Lemma pages_loop_all (data : list json) (bundles : list obj)
    (objects : list (list json)) :
  mapM bundle_objects bundles = Ok objects ->
  pages_loop false data (map Ok bundles) = Ok (Next (data ++ concat objects)).
Proof.
  revert data objects. induction bundles as [|b bundles IH];
    intros data objects H; cbn [mapM] in H.
  - injection H as <-. simpl. by rewrite app_nil_r.
  - inv_bind_as H objs Hobjs. inv_bind_as H rest Hrest. injection H as <-.
    cbn [map pages_loop mbind result_bind]. unfold bundle_objects in Hobjs.
    rewrite Hobjs. cbn [mbind result_bind]. rewrite (IH _ rest Hrest).
    cbn [concat]. by rewrite app_assoc.
Qed.

(** X12.  When every page that the server has for a type arrives and
    holds objects that can be read, [fetch_stix_objects_from_api] without
    the test flag returns [None] and leaves the client with the objects of
    all pages, over all API roots and collections and in the order of the
    requests, stored under that type; what is stored under the other
    types stays. *)
Theorem fetch_stores_all_pages (self : Client) (type_ : string)
    (bundles : list obj) (objects : list (list json)) :
  all_pages (server self) type_ = map Ok bundles ->
  mapM bundle_objects bundles = Ok objects ->
  exists self',
    fetch_stix_objects_from_api self false type_ = Ok (None, self') /\
    server self' = server self /\
    objects_of self' type_ = Ok (concat objects) /\
    forall other, other <> type_ ->
      objects_data self' !! other = objects_data self !! other.
Proof.
  intros Hpages Hobjects. eexists. rewrite fetch_as_pages, Hpages.
  rewrite (pages_loop_all [] bundles objects Hobjects).
  cbn [mbind result_bind app]. split; [reflexivity|]. split; [reflexivity|].
  split.
  - unfold objects_of. cbn [objects_data]. by rewrite lookup_insert_eq.
  - intros other Hne. cbn [objects_data]. by rewrite lookup_insert_ne.
Qed.

Lemma fetch_stores_all_pages_witness :
  exists self',
    fetch_stix_objects_from_api Samples.unit42_client false "indicator"
      = Ok (None, self') /\
    objects_of self' "indicator"
      = Ok [JObj (Samples.unit42_indicator "indicator--1"
                    "[url:value = 'http://example.org/a']");
            JObj (Samples.unit42_indicator "indicator--2"
                    "[ipv4-addr:value = '192.0.2.1']")].
Proof.
  destruct (fetch_stores_all_pages Samples.unit42_client "indicator"
              [Samples.bundle [Samples.unit42_indicator "indicator--1"
                                 "[url:value = 'http://example.org/a']"];
               Samples.bundle [Samples.unit42_indicator "indicator--2"
                                 "[ipv4-addr:value = '192.0.2.1']"]]
              _ ltac:(vm_compute; reflexivity) ltac:(vm_compute; reflexivity))
    as (self' & Hfetch & _ & Hobjects & _).
  exists self'. split; [exact Hfetch | exact Hobjects].
Defined.

(** X13.  With the test flag, [fetch_stix_objects_from_api] looks at the
    first page only: it returns the objects of that page and leaves the
    client as it was, or raises what the page raises; no later page is
    requested, so none can make it fail.  Only when the server has no page
    at all for the type does it return [None], and then it stores the
    empty list under the type. *)
Theorem fetch_test_reads_first_page (self : Client) (type_ : string) :
  match all_pages (server self) type_ with
  | [] =>
      fetch_stix_objects_from_api self true type_ =
      Ok (None, mk_client (server self) (<[type_ := []]> (objects_data self)))
  | page :: _ =>
      fetch_stix_objects_from_api self true type_ =
      page ≫= fun bundle =>
      bundle_objects bundle ≫= fun objects => Ok (Some objects, self)
  end.
Proof.
  rewrite fetch_as_pages. destruct (all_pages (server self) type_) as [|page rest].
  - reflexivity.
  - cbn [pages_loop]. destruct page as [bundle|e]; [|done].
    cbn [mbind result_bind]. unfold bundle_objects.
    by destruct (iter (get "objects" bundle)).
Qed.

Lemma fetch_false_next (self self' : Client) (type_ : string)
    (r : option (list json)) :
  fetch_stix_objects_from_api self false type_ = Ok (r, self') ->
  exists data,
    roots_loop false type_ [] (api_roots (server self)) = Ok (Next data) /\
    self' = mk_client (server self) (<[type_ := data]> (objects_data self)).
Proof.
  unfold fetch_stix_objects_from_api. intros H. inv_bind H.
  destruct x as [data|data].
  - exists data. split; [done|]. by injection H as <- <-.
  - exfalso. rewrite roots_loop_pages_any in Hx.
    clear H. revert Hx. generalize (@nil json).
    induction (flat_map _ _) as [|page pages IH]; intros d Hx; [done|].
    cbn [pages_loop] in Hx. inv_bind Hx. inv_bind Hx. by eapply IH.
Qed.

(** X14.  When [get_stix_objects] without the test flag returns, the
    client holds, for every type that was asked for, the objects that the
    server delivers for that type; what it held for the other types
    stays.  So a look-up of a type that was fetched cannot fail. *)
Theorem get_stix_objects_stores_every_type (items_types : list string)
    (self self' : Client) :
  get_stix_objects self false items_types = Ok self' ->
  server self' = server self /\
  (forall type_, In type_ items_types ->
     exists data,
       roots_loop false type_ [] (api_roots (server self)) = Ok (Next data) /\
       objects_of self' type_ = Ok data) /\
  (forall type_, ~ In type_ items_types ->
     objects_data self' !! type_ = objects_data self !! type_).
Proof.
  revert self. induction items_types as [|t ts IH]; intros self H.
  - injection H as <-. by repeat split.
  - cbn [get_stix_objects] in H. inv_bind H. destruct x as [r self1].
    apply fetch_false_next in Hx as (data & Hdata & ->).
    apply IH in H as (Hserver & Hin & Hout). cbn [server objects_data] in *.
    split; [done|]. split.
    + intros type_ Htype.
      destruct (in_dec String.string_dec type_ ts) as [Hts|Hts]; [by apply Hin|].
      destruct Htype as [<-|Htype]; [|done].
      exists data. split; [done|]. unfold objects_of.
      by rewrite (Hout t Hts), lookup_insert_eq.
    + intros type_ Htype. rewrite Hout by (intros ?; apply Htype; by right).
      apply lookup_insert_ne. intros <-. apply Htype. by left.
Qed.

Lemma get_stix_objects_stores_every_type_witness :
  exists self',
    get_stix_objects Samples.unit42_client false item_types_to_fetch_from_api
      = Ok self' /\
    forall type_, In type_ item_types_to_fetch_from_api ->
      exists data, objects_of self' type_ = Ok data.
Proof.
  eexists. split; [vm_compute; reflexivity|]. intros type_ Hin.
  destruct (proj1 (proj2 (get_stix_objects_stores_every_type
                            item_types_to_fetch_from_api Samples.unit42_client _
                            ltac:(vm_compute; reflexivity))) type_ Hin)
    as (data & _ & Hdata).
  by exists data.
Defined.

Lemma fetch_test_ok (self : Client) (type_ : string) :
  (exists r, fetch_stix_objects_from_api self true type_ = Ok r) <->
  first_page_ok (server self) type_.
Proof.
  rewrite fetch_as_pages.
  unfold first_page_ok. destruct (all_pages (server self) type_) as [|page rest].
  - split; [done|]. intros _. eauto.
  - cbn [pages_loop]. unfold good_bundle. destruct page as [bundle|e]; simpl.
    + destruct (iter (get "objects" bundle)) eqn:Hiter; simpl.
      * split; [|eauto]. intros _. exists bundle. by rewrite Hiter.
      * split; [by intros [r Hr]|]. intros (b & Hb & Hgood).
        injection Hb as <-. rewrite Hiter in Hgood. discriminate.
    + split; [by intros [r Hr]|]. by intros (b & Hb & _).
Qed.

(** X15.  [test_module] answers ['ok'] exactly when, for indicators and
    for reports, the first page of the server (if it has one) arrives and
    holds objects that can be read; otherwise it raises.  Later pages play
    no part. *)
Theorem test_module_ok_iff (client : Client) :
  Unit42Commands.test_module client = Ok "ok" <->
  first_page_ok (server client) "indicator" /\
  first_page_ok (server client) "report".
Proof.
  unfold Unit42Commands.test_module. cbn [get_stix_objects].
  rewrite <- !fetch_test_ok. split.
  - intros H. inv_bind H. clear H. inv_bind Hx. destruct x0 as [r1 self1].
    inv_bind Hx. destruct x0 as [r2 self2]. split; [eauto|].
    pose proof (fetch_server _ _ _ _ _ Hx0) as Hserver.
    pose proof (proj1 (fetch_test_ok self1 "report") (ex_intro _ _ Hx1)) as Hok.
    rewrite Hserver in Hok. by apply fetch_test_ok.
  - intros [[[r1 self1] H1] H2]. rewrite H1. cbn [mbind result_bind].
    pose proof (fetch_server _ _ _ _ _ H1) as Hserver.
    apply fetch_test_ok in H2. rewrite <- Hserver in H2.
    apply fetch_test_ok in H2 as [[r2 self2] H2]. by rewrite H2.
Qed.

Lemma test_module_ok_iff_witness :
  Unit42Commands.test_module Samples.unit42_client = Ok "ok" /\
  ~ first_page_ok (server Samples.failing_client) "report" /\
  Unit42Commands.test_module Samples.failing_client <> Ok "ok".
Proof.
  split; [|split].
  - apply (proj2 (test_module_ok_iff Samples.unit42_client)).
    split; (eexists; split; [vm_compute; reflexivity | vm_compute; reflexivity]).
  - intros (b & Hb & _). vm_compute in Hb. discriminate.
  - intros H. apply (proj1 (test_module_ok_iff Samples.failing_client)) in H
      as [_ (b & Hb & _)].
    vm_compute in Hb. discriminate.
Defined.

- [REQUIRED WORK]:
What you give back should be exactly the lines of the entries above from the one containing "pose proof (fetch_server _ _ _ _ _ H1)" to the end, and nothing more.

- [FINAL ANSWER]:
    pose proof (fetch_server _ _ _ _ _ H1) as Hserver.
    apply fetch_test_ok in H2. rewrite <- Hserver in H2.
    apply fetch_test_ok in H2 as [[r2 self2] H2]. by rewrite H2.
Qed.

Lemma test_module_ok_iff_witness :
  Unit42Commands.test_module Samples.unit42_client = Ok "ok" /\
  ~ first_page_ok (server Samples.failing_client) "report" /\
  Unit42Commands.test_module Samples.failing_client <> Ok "ok".
Proof.
  split; [|split].
  - apply (proj2 (test_module_ok_iff Samples.unit42_client)).
    split; (eexists; split; [vm_compute; reflexivity | vm_compute; reflexivity]).
  - intros (b & Hb & _). vm_compute in Hb. discriminate.
  - intros H. apply (proj1 (test_module_ok_iff Samples.failing_client)) in H
      as [_ (b & Hb & _)].
    vm_compute in Hb. discriminate.
Defined.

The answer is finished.